We have shown how to implement a neural network in Python from scratch while explaining the intuition and mathematics behind each concept. We also compared the result of our work with other ready-to-use packages such as Keras and we noticed that the accuracy of our basic neural network is reasonable taking into account the more advanced optimizers available in Keras and used in the second part of the tutorial.

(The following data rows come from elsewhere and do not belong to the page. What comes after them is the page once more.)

(* ===== verification/Context.v ===== *)
(** Contexts: [core/src/context/mod.rs], [core/src/context/transaction.rs], the preparation of payers and
    clones in [core/src/prep.rs], and the wrappers of [core/src/dlp.rs].

    A node is a record of the requests a context makes; each may change the state [S] behind it and reads
    the node's own clock.  A context is that state with the blockhash cache, which all senders of the
    context share.  Sending is a program that stops where the code awaits, since other senders and a
    reset may come in between; the other operations are state-passing functions that may fail. *)
From Stdlib Require Import String.
From S2P Require Import Prelude World Cell Instr Build Text Float64 Rate Receipt Waiting Prep Cli.

#[local] Open Scope string_scope.
#[local] Open Scope Z_scope.
#[local] Open Scope list_scope.

Definition BASE_BLOCKHASH_TTL : Duration := 20 * NANOS_PER_SEC.
Definition ER_BLOCKHASH_TTL : Duration := 2 * NANOS_PER_SEC.

(** [Transaction::new_signed_with_payer]: what was signed, by whom and over which blockhash. *)
Record Signed := mkSigned { sx_tx : Tx; sx_hash : Z }.

Definition sign_with_payer (payer : Pubkey) (cosigners : list Pubkey) (ixs : list SolInstruction) (hash : Z) : Signed :=
  mkSigned (mkTx payer cosigners ixs) hash.

(** * Nodes *)

Record Node (S : Type) := mkNode
  { nd_now : S -> Instant;
    nd_blockhash : S -> Result Z WaitError * S;
    nd_send : Signed -> S -> Result (Result Z string) WaitError * S;
    nd_send_and_confirm : Signed -> S -> Result (Result Z SendError) WaitError * S;
    nd_account : Pubkey -> S -> Result (option Account) WaitError * S;
    nd_program_accounts : Pubkey -> S -> Result (list (Pubkey * Account)) WaitError * S;
    nd_await_account : Pubkey -> (Account -> Result unit string) -> S -> Result Account WaitError * S;
    nd_airdrop : Pubkey -> Z -> S -> Result string WaitError * S;
    nd_confirm : Z -> S -> Result unit WaitError * S;
    nd_delegation_status : Pubkey -> S -> Result bool WaitError * S }.
Arguments nd_now {S} _. Arguments nd_blockhash {S} _. Arguments nd_send {S} _. Arguments nd_send_and_confirm {S} _.
Arguments nd_account {S} _. Arguments nd_program_accounts {S} _. Arguments nd_await_account {S} _. Arguments nd_airdrop {S} _.
Arguments nd_confirm {S} _. Arguments nd_delegation_status {S} _.

(** A context: the node's state and the cache. *)
Record Ctx (S : Type) := mkCtx { cx_node : S; cx_cache : BlockhashCache }.
Arguments mkCtx {S} _ _. Arguments cx_node {S} _. Arguments cx_cache {S} _.

Definition CtxM (S A : Type) : Type := Ctx S -> Result A WaitError * Ctx S.

Section monad.
Context {S : Type}.
Definition ctx_ret {A} (a : A) : CtxM S A := fun c => (Ok a, c).
Definition ctx_fail {A} (e : WaitError) : CtxM S A := fun c => (Err e, c).
Definition ctx_bind {A B} (m : CtxM S A) (k : A -> CtxM S B) : CtxM S B := fun c =>
  match m c with (Ok a, c) => k a c | (Err e, c) => (Err e, c) end.
(** A request to the node. *)
Definition ask {A} (request : S -> Result A WaitError * S) : CtxM S A := fun c =>
  let '(r, s) := request (cx_node c) in (r, mkCtx s (cx_cache c)).
Definition ctx_ensure (b : bool) (why : string) : CtxM S unit := if b then ctx_ret tt else ctx_fail (WNotReady why).
Definition ctx_result {A} (r : Result A WaitError) : CtxM S A := match r with Ok a => ctx_ret a | Err e => ctx_fail e end.
End monad.

Declare Scope ctx_scope.
Delimit Scope ctx_scope with ctx.
Notation "'let^' x := m 'in' f" := (ctx_bind m (fun x => f)) (at level 200, x name, m at level 100, f at level 200) : ctx_scope.
Notation "'do^' m 'in' f" := (ctx_bind m (fun _ => f)) (at level 200, m at level 100, f at level 200) : ctx_scope.
#[local] Open Scope ctx_scope.

(** * Transactions *)

(** What is awaited: requests to the node, and the caller's own delay between two calls. *)
Inductive Request : Type -> Type :=
| GetLatestBlockhash : Request Z
| SendTransaction (tx : Signed) : Request (Result Z string)
| TrySendAndConfirm (tx : Signed) : Request (Result Z SendError)
| Pause : Request unit.

(** Where a signed transaction has its blockhash from: the cache's [get], or the node past it. *)
Inductive HashSource := FromCache | PastCache.

(** A sender: it ends, awaits, reads the cache, writes it, or signs. *)
Inductive Sender (A : Type) : Type :=
| Done (r : Result A WaitError)
| Await {X : Type} (c : Request X) (k : Result X WaitError -> Sender A)
| ReadCache (k : option Z -> Sender A)
| WriteCache (hash : Z) (k : Sender A)
| Sign (source : HashSource) (payer : Pubkey) (cosigners : list Pubkey) (ixs : list SolInstruction) (hash : Z) (k : Signed -> Sender A).
Arguments Done {A} r. Arguments Await {A X} c k. Arguments ReadCache {A} k. Arguments WriteCache {A} hash k.
Arguments Sign {A} source payer cosigners ixs hash k.

Fixpoint and_then {A B} (p : Sender A) (f : A -> Sender B) : Sender B :=
  match p with
  | Done (Ok a) => f a
  | Done (Err e) => Done (Err e)
  | Await c k => Await c (fun x => and_then (k x) f)
  | ReadCache k => ReadCache (fun o => and_then (k o) f)
  | WriteCache hash k => WriteCache hash (and_then k f)
  | Sign source payer cosigners ixs hash k => Sign source payer cosigners ixs hash (fun tx => and_then (k tx) f)
  end.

You should now have a clear concept of how a neural network performs and what basic techniques can be applied to optimize it. Neural networks are nowadays very popular and there are a handful of literatures, some of which were discussed, on how to optimize them. They have a huge range of application in medicine, business, engineering and so forth. Although there was little room to discuss on a wide topic like neural network in a blog post, we tried our best to familiarize you with as many concepts as a blog post permits.

Our discussion on the activation functions and optimizations were intentionally focused on the most common examples to provide reader with a better intuition. It should be noted that there are different types of neural nets and a variety of learning algorithms which were not covered in this blog post. We hope we managed to catch you attention to such a fascinating topic and served as a starting point for you to advance your knowledge on neural networks.